## DATA FOR THIS EXERCISE

*-*-*

(** [create_tokenizer]. *)
Definition create_tokenizer (model_path : bytes) : option (Result ByteLevelBpeTokenizer) :=
  if bool_decide (extension model_path = lit ".gguf") then
    match create (file_content fs model_path) with
    | Parsed reader _ => create_tokenizer_from_gguf reader
    | Rejected e => Some (Unexpected e)
    | Thrown | OutOfRange | NoFuel => None
    end
  else
    let tokenizer_json := path_append model_path (lit "tokenizer.json") in
    found ← exists_file fs tokenizer_json;
    if found : bool then Some (load (read_file tokenizer_json) new_tokenizer) else Some (Unexpected ModelLoadFailed).
End factory.

Section agree.
Context `{Json} `{Memory} `{Q8Storage}.

(** C20: The tokenizer belongs to the checkpoint.  For a path that opens as a GGUF file, the
    tokenizer comes from the same parsed file as configuration and weights, and when both
    load, its maps are consistent and its size is the model's vocabulary size.  For a path
    that opens as a directory, it is the directory's [tokenizer.json], if there is one,
    unless the directory's name ends in [.gguf]: then there is no tokenizer.  Asking for
    the file throws when its status cannot be read. *)
Theorem tokenizer_of_checkpoint fs path c :
  checkpoint_open fs path = Some (Value c) ->
  match c with
  | GGUFCheckpoint r =>
      create_tokenizer fs path = create_tokenizer_from_gguf r /\
      forall cfg t, checkpoint_config fs c = Some (Value cfg) -> create_tokenizer fs path = Some (Value t) ->
        size_Z (array_of "tokenizer.ggml.tokens" r) <= INT_MAX -> size_Z (array_of "tokenizer.ggml.merges" r) <= INT_MAX ->
        tokenizer_ok t /\ vocab_size t = vocab_size_ cfg
  | HuggingFaceCheckpoint _ _ =>
      let file := path_append path (lit "tokenizer.json") in
      if bool_decide (extension path = lit ".gguf")
      then file_content fs path = None -> create_tokenizer fs path = Some (Unexpected ModelLoadFailed)
      else create_tokenizer fs path =
        (found ← exists_file fs file;
         Some (if found : bool then load (default [] (file_content fs file)) new_tokenizer else Unexpected ModelLoadFailed))
  end.
Proof.
  destruct (is_directory fs path) eqn:Ed.
  - intros E%checkpoint_open_dir; [|done]. unfold open_hf in E.
    destruct (create_safetensors _) as [r|e]; [|done]. injection E as <-. cbv zeta. unfold create_tokenizer, read_file.
    case_bool_decide; [by intros ->|]. by destruct (exists_file fs _) as [[]|].
  - unfold checkpoint_open. rewrite Ed.
    destruct (is_regular_file fs path); [|done]. case_bool_decide as Hx; [|done]. cbn [andb]. unfold open_gguf.
    destruct (create (file_content fs path)) as [r o|e| | |] eqn:Ec; try done. intros [= <-].
    assert (create_tokenizer fs path = create_tokenizer_from_gguf r) as Et.
    { unfold create_tokenizer. by rewrite bool_decide_eq_true_2, Ec. }
    split; [exact Et|]. intros cfg t Hcfg Ht. rewrite Et in Ht. apply load_gguf_config_fields in Hcfg.
    by apply (gguf_tokenizer_size r).
Qed.
End agree.

(** ** Two directories with a tokenizer *)

Definition tok_model : SmallJson :=
  SObj [(lit "type", SStr (lit "BPE")); (lit "vocab", SObj [(lit "a", SInt 0); (lit "b", SInt 1); (lit "ab", SInt 2)]);
        (lit "merges", SArr [SStr (lit "a b")])].
Definition tok_doc : SmallJson :=
  SObj [(lit "model", tok_model);
        (lit "added_tokens", SArr [SObj [(lit "id", SInt 12); (lit "content", SStr (lit "</s>")); (lit "special", SBool true)]])].

#[local] Instance tok_json : Json := small_json (fun text =>
  if decide (text = lit "H") then Some hf_header else if decide (text = lit "C") then Some small_hf_config
  else if decide (text = lit "T") then Some tok_doc else None).
#[local] Instance tok_memory : Memory := fun _ _ => true.
#[local] Instance tok_storage : Q8Storage := fun _ => None.

Definition tok_tokenizer : ByteLevelBpeTokenizer := match load (lit "T") new_tokenizer with Value t => t | _ => new_tokenizer end.

Lemma tokenizer_json_consistent_witness :
  tokenizer_ok tok_tokenizer /\ vocab_ tok_tokenizer !! lit "ab" = Some 2 /\ vocab_ tok_tokenizer !! lit "</s>" = Some 12.
Proof.
  assert (one_to_one (vocab_entries (H := tok_json) tok_model ++ added_entries (H := tok_json) tok_doc)) as Hone.
  { replace (vocab_entries (H := tok_json) tok_model ++ added_entries (H := tok_json) tok_doc) with [(lit "a", 0); (lit "b", 1); (lit "ab", 2); (lit "</s>", 12)]
      by (vm_compute; reflexivity).
    intros s i s' i' H1 H2. rewrite !elem_of_cons, elem_of_nil in H1, H2.
    destruct H1 as [E1|[E1|[E1|[E1|[]]]]], H2 as [E2|[E2|[E2|[E2|[]]]]]; injection E1 as -> ->; injection E2 as -> ->;
      (split; [intros E; first [reflexivity|exfalso; revert E; vm_compute; discriminate]|intros E; first [reflexivity|discriminate E]]). }
  destruct (tokenizer_json_consistent (H := tok_json) (lit "T") new_tokenizer tok_tokenizer tok_doc tok_model) as (Hok & Hv & _);
    [vm_compute; reflexivity|vm_compute; reflexivity|exact Hone|vm_compute; discriminate|vm_compute; reflexivity|].
  split; [exact Hok|]. split; apply Hv.
  - replace (vocab_entries (H := tok_json) tok_model) with [(lit "a", 0); (lit "b", 1); (lit "ab", 2)] by (vm_compute; reflexivity).
    right; right; left.
  - apply elem_of_app. right. replace (added_entries (H := tok_json) tok_doc) with [(lit "</s>", 12)] by (vm_compute; reflexivity). left.
Defined.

*-*-*

## YOUR ASSIGNMENT
Where the line with "Some (Unexpected e)" ends, your copy should end too; please return exactly the lines from the first line of the data through it.

## PROBLEM SOLUTION
(** [create_tokenizer]. *)
Definition create_tokenizer (model_path : bytes) : option (Result ByteLevelBpeTokenizer) :=
  if bool_decide (extension model_path = lit ".gguf") then
    match create (file_content fs model_path) with
    | Parsed reader _ => create_tokenizer_from_gguf reader
    | Rejected e => Some (Unexpected e)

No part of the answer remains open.